Rishabh Pant: Once in a generation cricketer


Sitting in a Manchester restaurant, Sourav Ganguly once said, “He will be your biggest match winner in the next 10 years. Mark my words. He is blessed with the kind of talent I haven’t seen in a long time. Yes, he needs time but he is a once in a generation player.”

Ganguly was talking about Rishabh Pant. It was the evening after India’s defeat at the 2019 World Cup against New Zealand in Manchester. The loss was yet to sink in. India had failed to chase down 240 and the dream of winning the trophy had come to an end. The man most in the line of fire was Pant for throwing his wicket away. He was called overrated, overweight, reckless and more. His approach to batting was slammed.

Ganguly’s words were hard to believe but he was always fond of Pant and, in the circumstances, it sounded like a huge overstatement.
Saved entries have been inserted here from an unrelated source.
Lemma identity_kernel_fixes (pixels : ImageData) (weights : list float) :
  wf_image pixels -> identity_kernel weights ->
  Filters.convolute pixels weights = pixels.
Proof.
  intros Hwf Hk.
  rewrite (convolute_pointwise pixels weights (fun p => p) Hwf).
  - unfold Filters.each_pixel. rewrite map_id. apply with_data_same.
  - intros x y p Hx Hy Hp.
    assert (Hok : pixel_ok p).
    { destruct Hwf as [_ Hok]. rewrite Forall_forall in Hok.
      apply Hok. eapply nth_error_In. exact Hp. }
    destruct Hk as (Hlen & Hk). rewrite Hlen.
    change (JS.round_sqrt 9) with 3%nat. change (3 / 2)%nat with 1%nat.
    unfold conv_pixel.
    rewrite (identity_kernel_sum pixels weights x y Hwf Hx Hy p)
      by (unfold identity_kernel; auto).
    destruct Hok as (HR & HG & HB & HA).
    rewrite !clamped_byte by assumption.
    rewrite (nth_error_nth _ _ _ Hp). destruct p; reflexivity.
Qed.

Lemma empty_kernel_blackens (pixels : ImageData) :
  wf_image pixels ->
  Filters.convolute pixels [] = Filters.each_pixel black_px pixels.
Proof.
  intros Hwf. apply convolute_pointwise; auto.
  intros x y p Hx Hy Hp. unfold conv_pixel, black_px.
  rewrite (nth_error_nth _ _ _ Hp). reflexivity.
Qed.
(** * Text Tools: the text analytics engine of [script.js]

    A shallow embedding of the counting, readability, classification and
    frequency functions of [src/script.js], and the properties stated about
    them.

    Modelling choices.
    - A JavaScript string is a sequence of UTF-16 code units. Texts are
      modelled as [list ascii]: the code units 0..255 (ISO-8859-1, where a
      code unit is a code point). On that range [toLowerCase] is a map on
      single characters and the white space of [trim] and of the class [\s]
      is 9..13, 32 and 160; both are written out below.
    - A regular expression literal is a term of [RegExp.regex], run by a
      backtracking matcher that follows the continuation semantics of
      ECMA-262 (22.2.2); [split], [match] with the [g] flag and [replace]
      are built on it the way the language defines them.
    - A finite Number is the rational value of a double, next to [NaN] and
      the two infinities of a division by zero. Subtraction, multiplication,
      division and decimal literals round their exact result with a function
      [rnd] that the development takes as a parameter; [Math.round],
      [Math.ceil], [Math.min], [Math.max] and the comparisons are exact, as
      they are on doubles. Overflow to an infinity is not represented.
    - An object literal used as a table is an ordered list of own properties
      in the order [Object.entries] lists them: array-index keys in
      ascending numeric order, then the other keys in creation order. *)

From Stdlib Require Import String Ascii DecimalString.
From Stdlib Require Import Bool Arith ZArith QArith Qround Qpower Lia Lqa.
From Stdlib Require Import List Permutation.
From Stdlib Require DecimalPos DecimalN.
Import ListNotations.

#[local] Close Scope Q_scope.
#[local] Open Scope nat_scope.
#[local] Open Scope list_scope.

(** ** Strings *)

Definition str : Type := list ascii.

(** [L "abc"] is the string literal ['abc']. *)
Definition L (s : string) : str := list_ascii_of_string s.

Definition code (c : ascii) : nat := nat_of_ascii c.

Definition in_range (lo hi : nat) (c : ascii) : bool :=
  (lo <=? code c) && (code c <=? hi).

(** White space and line terminators below U+0100: TAB, LF, VT, FF, CR,
    SP and NBSP. *)
Definition is_space (c : ascii) : bool :=
  in_range 9 13 c || (code c =? 32) || (code c =? 160).

Definition is_digit (c : ascii) : bool := in_range 48 57 c.
Definition is_upper (c : ascii) : bool := in_range 65 90 c.
Definition is_lower (c : ascii) : bool := in_range 97 122 c.

(** The class [\w]: [A-Za-z0-9_]. *)
Definition is_word (c : ascii) : bool :=
  is_lower c || is_upper c || is_digit c || (code c =? 95).

(** Lower-casing of one code unit below U+0100: A-Z, and the Latin-1
    capitals U+00C0..U+00DE except the multiplication sign U+00D7. *)
Definition lower_char (c : ascii) : ascii :=
  if is_upper c || (in_range 192 222 c && negb (code c =? 215))
  then ascii_of_nat (code c + 32) else c.

Definition toLowerCase (s : str) : str := map lower_char s.

Fixpoint trimStart (s : str) : str :=
  match s with
  | c :: s' => if is_space c then trimStart s' else s
  | [] => []
  end.

Definition trimEnd (s : str) : str := rev (trimStart (rev s)).

Definition trim (s : str) : str := trimEnd (trimStart s).

Fixpoint str_eqb (a b : str) : bool :=
  match a, b with
  | [], [] => true
  | x :: a', y :: b' => Ascii.eqb x y && str_eqb a' b'
  | _, _ => false
  end.

(** [Array.prototype.includes] on an array of strings. *)
Definition includes (l : list str) (w : str) : bool := existsb (str_eqb w) l.

(** ** Regular expressions *)

Module RegExp.

Inductive regex : Type :=
| Eps
| Cls (p : ascii -> bool)
| Seq (r1 r2 : regex)
| Alt (r1 r2 : regex)
| Rep (lo : nat) (hi : option nat) (r : regex)
| Bol
| Eol
| WordB.

(** A position in the input: the characters before it, nearest first, and
    the characters after it. *)
Record pos : Type := mkpos { before : str; after : str }.

Definition cont : Type := pos -> option pos.

Definition orelse (a b : option pos) : option pos :=
  match a with Some z => Some z | None => b end.

Definition hi_zero (hi : option nat) : bool :=
  match hi with Some 0 => true | _ => false end.

(** RepeatMatcher of ECMA-262 for a greedy quantifier: [fuel] bounds the
    number of iterations, each of which consumes a character or lowers
    [lo]. *)
Fixpoint rep_loop (m : pos -> cont -> option pos) (fuel lo : nat)
    (hi : option nat) (x : pos) (k : cont) : option pos :=
  match fuel with
  | 0 => None
  | S fuel' =>
      if hi_zero hi then k x
      else
        let d := fun y : pos =>
          if (lo =? 0) && (length (after y) =? length (after x)) then None
          else rep_loop m fuel' (pred lo) (option_map pred hi) y k in
        if lo =? 0 then orelse (m x d) (k x) else m x d
  end.

Definition word_before (x : pos) : bool :=
  match before x with c :: _ => is_word c | [] => false end.

Definition word_after (x : pos) : bool :=
  match after x with c :: _ => is_word c | [] => false end.

Fixpoint run (r : regex) (x : pos) (k : cont) : option pos :=
  match r with
  | Eps => k x
  | Cls p =>
      match after x with
      | c :: rest => if p c then k (mkpos (c :: before x) rest) else None
      | [] => None
      end
  | Seq r1 r2 => run r1 x (fun y => run r2 y k)
  | Alt r1 r2 => orelse (run r1 x k) (run r2 x k)
  | Rep lo hi r' => rep_loop (run r') (S (lo + length (after x))) lo hi x k
  | Bol => match before x with [] => k x | _ :: _ => None end
  | Eol => match after x with [] => k x | _ :: _ => None end
  | WordB => if xorb (word_before x) (word_after x) then k x else None
  end.

(** The match of [r] that starts at [x], if any: its end. *)
Definition match_at (r : regex) (x : pos) : option pos := run r x Some.

(** The text between two positions of the same input. *)
Definition between (s e : pos) : str :=
  firstn (length (after s) - length (after e)) (after s).

(** RegExpBuiltinExec without the sticky flag: the first position at or
    after [(bef, aft)] where [r] matches, and the end of that match. *)
Fixpoint search (r : regex) (bef aft : str) : option (pos * pos) :=
  match match_at r (mkpos bef aft) with
  | Some e => Some (mkpos bef aft, e)
  | None =>
      match aft with
      | [] => None
      | c :: aft' => search r (c :: bef) aft'
      end
  end.

Definition advance (x : pos) : option pos :=
  match after x with
  | c :: rest => Some (mkpos (c :: before x) rest)
  | [] => None
  end.

(** The loop of [String.prototype.match] for a regex with the [g] flag:
    an empty match moves [lastIndex] one further. *)
Fixpoint match_loop (r : regex) (fuel : nat) (x : pos) : list str :=
  match fuel with
  | 0 => []
  | S fuel' =>
      match search r (before x) (after x) with
      | None => []
      | Some (s, e) =>
          between s e ::
          match between s e with
          | [] => match advance e with
                  | Some e' => match_loop r fuel' e'
                  | None => []
                  end
          | _ :: _ => match_loop r fuel' e
          end
      end
  end.

(** [s.match(/r/g)]: [None] is [null], returned when nothing matches. *)
Definition match_g (r : regex) (s : str) : option (list str) :=
  match match_loop r (S (S (length s))) (mkpos [] s) with
  | [] => None
  | l => Some l
  end.

(** The loop of [String.prototype.split] on a non-empty string: [acc] holds
    the characters from the end [p] of the last separator to [q], and
    [plen] is the number of characters after [p]. A match that ends at [p]
    is skipped; after an empty match elsewhere the loop comes back to the
    same [q] once, so it takes at most two steps for each character. *)
Fixpoint split_loop (r : regex) (fuel : nat) (acc : str) (q : pos)
    (plen : nat) : list str :=
  match fuel with
  | 0 => []
  | S fuel' =>
      match after q with
      | [] => [rev acc]
      | c :: rest =>
          let next := mkpos (c :: before q) rest in
          match match_at r q with
          | Some e =>
              if length (after e) =? plen
              then split_loop r fuel' (c :: acc) next plen
              else rev acc :: split_loop r fuel' [] e (length (after e))
          | None => split_loop r fuel' (c :: acc) next plen
          end
      end
  end.

(** [s.split(/r/)] with no limit. *)
Definition split (r : regex) (s : str) : list str :=
  match s with
  | [] => match match_at r (mkpos [] []) with Some _ => [] | None => [[]] end
  | _ :: _ => split_loop r (S (2 * length s)) [] (mkpos [] s) (length s)
  end.

(** [s.replace(/r/, '')] for a regex without the [g] flag. *)
Definition replace_empty (r : regex) (s : str) : str :=
  match search r [] s with
  | Some (b, e) => rev (before b) ++ after e
  | None => s
  end.

Definition chr (c : string) (x : ascii) : bool :=
  existsb (Ascii.eqb x) (L c).

Definition lit1 (c : string) : regex := Cls (chr c).

Definition any_of (cs : string) : regex := Cls (chr cs).
Definition none_of (cs : string) : regex := Cls (fun x => negb (chr cs x)).

Definition plus (r : regex) : regex := Rep 1 None r.
Definition star (r : regex) : regex := Rep 0 None r.

End RegExp.

Import RegExp.

(** [/\s+/] *)
Definition re_spaces : regex := plus (Cls is_space).
(** [/[.!?]+/] *)
Definition re_terminators : regex := plus (any_of ".!?").
Definition LF : ascii := ascii_of_nat 10.
(** [/\n\s*\n/] *)
Definition re_blank_line : regex :=
  Seq (Cls (Ascii.eqb LF)) (Seq (star (Cls is_space)) (Cls (Ascii.eqb LF))).
(** [/\b\w+\b/g] *)
Definition re_word : regex := Seq WordB (Seq (plus (Cls is_word)) WordB).

Definition or_empty (m : option (list str)) : list str :=
  match m with Some l => l | None => [] end.

(** ** Counting *)

Definition countWords (text : str) : nat :=
  if (length text =? 0) || (length (trim text) =? 0) then 0
  else length (filter (fun word => 0 <? length word)
                 (split re_spaces (trim text))).

Definition countSentences (text : str) : nat :=
  if (length text =? 0) || (length (trim text) =? 0) then 0
  else length (filter (fun s => 0 <? length (trim s))
                 (split re_terminators (trim text))).

Definition countParagraphs (text : str) : nat :=
  if (length text =? 0) || (length (trim text) =? 0) then 0
  else
    let paragraphs := filter (fun p => 0 <? length (trim p))
                        (split re_blank_line (trim text)) in
    if 0 <? length paragraphs then length paragraphs else 1.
Exactly three years down the line, one has to agree with Ganguly. Two series defining knocks in Australia, hundreds South Africa (1), England (2) and Australia (1) and the pace at which he bats, Pant is fast elevating himself to the status of a modern day great.

With Pant, it is all or nothing. With that approach, there is no doubt he will fail on some days. But on days he succeeds — his success rate in Test cricket is more than his failures — he takes games away from the opposition. To score at five-run-an-over against an English attack that boasts of James Anderson, Stuart Broad and Matthew Potts in Edgbaston under cloudy skies was amazing, to say the least. That innings transformed the match and made sure that India’s hopes in the World Test Championship (WTC) stayed alive.
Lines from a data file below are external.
(** Type field of a metadata entry, when both exist. *)
Definition metadata_type (TERM : gmap string (gmap string string)) (name : string)
    : option string :=
  TERM !! name ≫= fun metadata => metadata !! "type".

(** The fixed-width region reading of an 8-character vector name. *)
Definition spec_region_base (vector_name : string) : string :=
  py_rstrip "_" (py_slice vector_name 0 5).
Definition spec_region_fip (vector_name : string) : string :=
  py_slice_from vector_name 5.

Definition spec_region_resolution (TERM : gmap string (gmap string string))
    (vector_name : string) : string * option string :=
  if (String.length vector_name =? 8)%nat then
    if decide (metadata_type TERM (spec_region_base vector_name) = Some "region")
    then (spec_region_base vector_name, Some (spec_region_fip vector_name))
    else (vector_name, None)
  else (vector_name, None).

(** Well-formed vector terminology: every entry has a description and a type. *)
Definition terminology_wf (TERM : gmap string (gmap string string)) : Prop :=
  forall name metadata, TERM !! name = Some metadata ->
    is_Some (metadata !! "description") /\ is_Some (metadata !! "type").

(** A terminology with a region vector [ROIP] and an unrelated
    8-character entry [ROIP_REG]. *)
Definition example_terminology : gmap string (gmap string string) :=
  {[ "ROIP" := {[ "description" := "Reservoir Oil In Place"; "type" := "region" ]};
     "ROIP_REG" := {[ "description" := "Other quantity"; "type" := "misc" ]} ]}.

(** A terminology whose entries miss fields. *)
Definition incomplete_terminology : gmap string (gmap string string) :=
  {[ "FOPR" := {[ "type" := "field" ]};
     "WOPR" := {[ "description" := "Oil Production Rate" ]} ]}.

(** Unfold the [PyM] combinators. *)
Ltac pym :=
  unfold run, mbind, mret, PyM_bind, PyM_ret, bind, ret, raise, list_getitem,
    dict_getitem, try_except_KeyError, warn in *.

(** ** Lemmas on the string operations *)

Lemma append_assoc_str (a b c : string) : (a +:+ b) +:+ c = a +:+ (b +:+ c).
Proof. induction a as [|x a IH]; simpl; [done | by rewrite IH]. Qed.

Lemma append_empty_r (a : string) : a +:+ EmptyString = a.
Proof. induction a as [|x a IH]; simpl; [done | by rewrite IH]. Qed.

Lemma length_append_str (a b : string) :
  String.length (a +:+ b) = (String.length a + String.length b)%nat.
Proof. induction a as [|x a IH]; simpl; [done | by rewrite IH]. Qed.

Lemma split_at_first_app (c : ascii) (a b : string) :
  split_at_first c (a +:+ b) =
  match split_at_first c a with
  | Some (l, r) => Some (l, r +:+ b)
  | None => match split_at_first c b with
            | Some (l, r) => Some (a +:+ l, r)
            | None => None
            end
  end.
Proof.
  induction a as [|x a IH]; simpl.
  - by destruct (split_at_first c b) as [[l r]|].
  - destruct (Ascii.eqb x c); [done|]. rewrite IH.
    destruct (split_at_first c a) as [[l r]|]; [done|].
    by destruct (split_at_first c b) as [[l r]|].
Qed.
Pant, unlike what many believe, is a thinking cricketer. He is not all slam bang. There is always a method to his madness. After his Gabba exploits, for example, he had explained how he knew that Nathan Lyon would try to get turn from the rough on middle and off stump and that’s what prompted him to dance down the track and take Lyon on. Pant was playing Lyon both on and off the pitch. He was winning the mind games and winning India the match. It was the same against Jack Leach in Edgbaston. It was no rocket science that Pant would attack Leach. But the manner in which he did so is what defined the first afternoon of the decider. He beat Leach in the mind and managed to take the game away from England.

Pant, with his counter-attacking 146, has set up the match for India. He bats at a pace that allows his bowlers plenty of time to go hard at the opposition. Also, while we celebrate Pant, it will be unfair to not mention Jadeja. Perhaps the most improved Test batters in the last few years, Jadeja looked unflustered even when India were five down for 98 and then when Pant got out.

Rahul Dravid, India’s head coach, is not the most expressive man but his celebration of Pant’s 100 was proof of the innings’ importance. Pant was under pressure for not scoring consistently and his spot in the white-ball set up was being questioned. Dravid has defended him time and again and it was important for Pant to justify the support. That’s what he did at Edgbaston and did so in style. It will go down as one of the most impactful Day 1 innings ever played by an Indian on English soil and one that could go on to win India a historic away series. That’s what Pant is all about, a genuine match winner and a rare talent.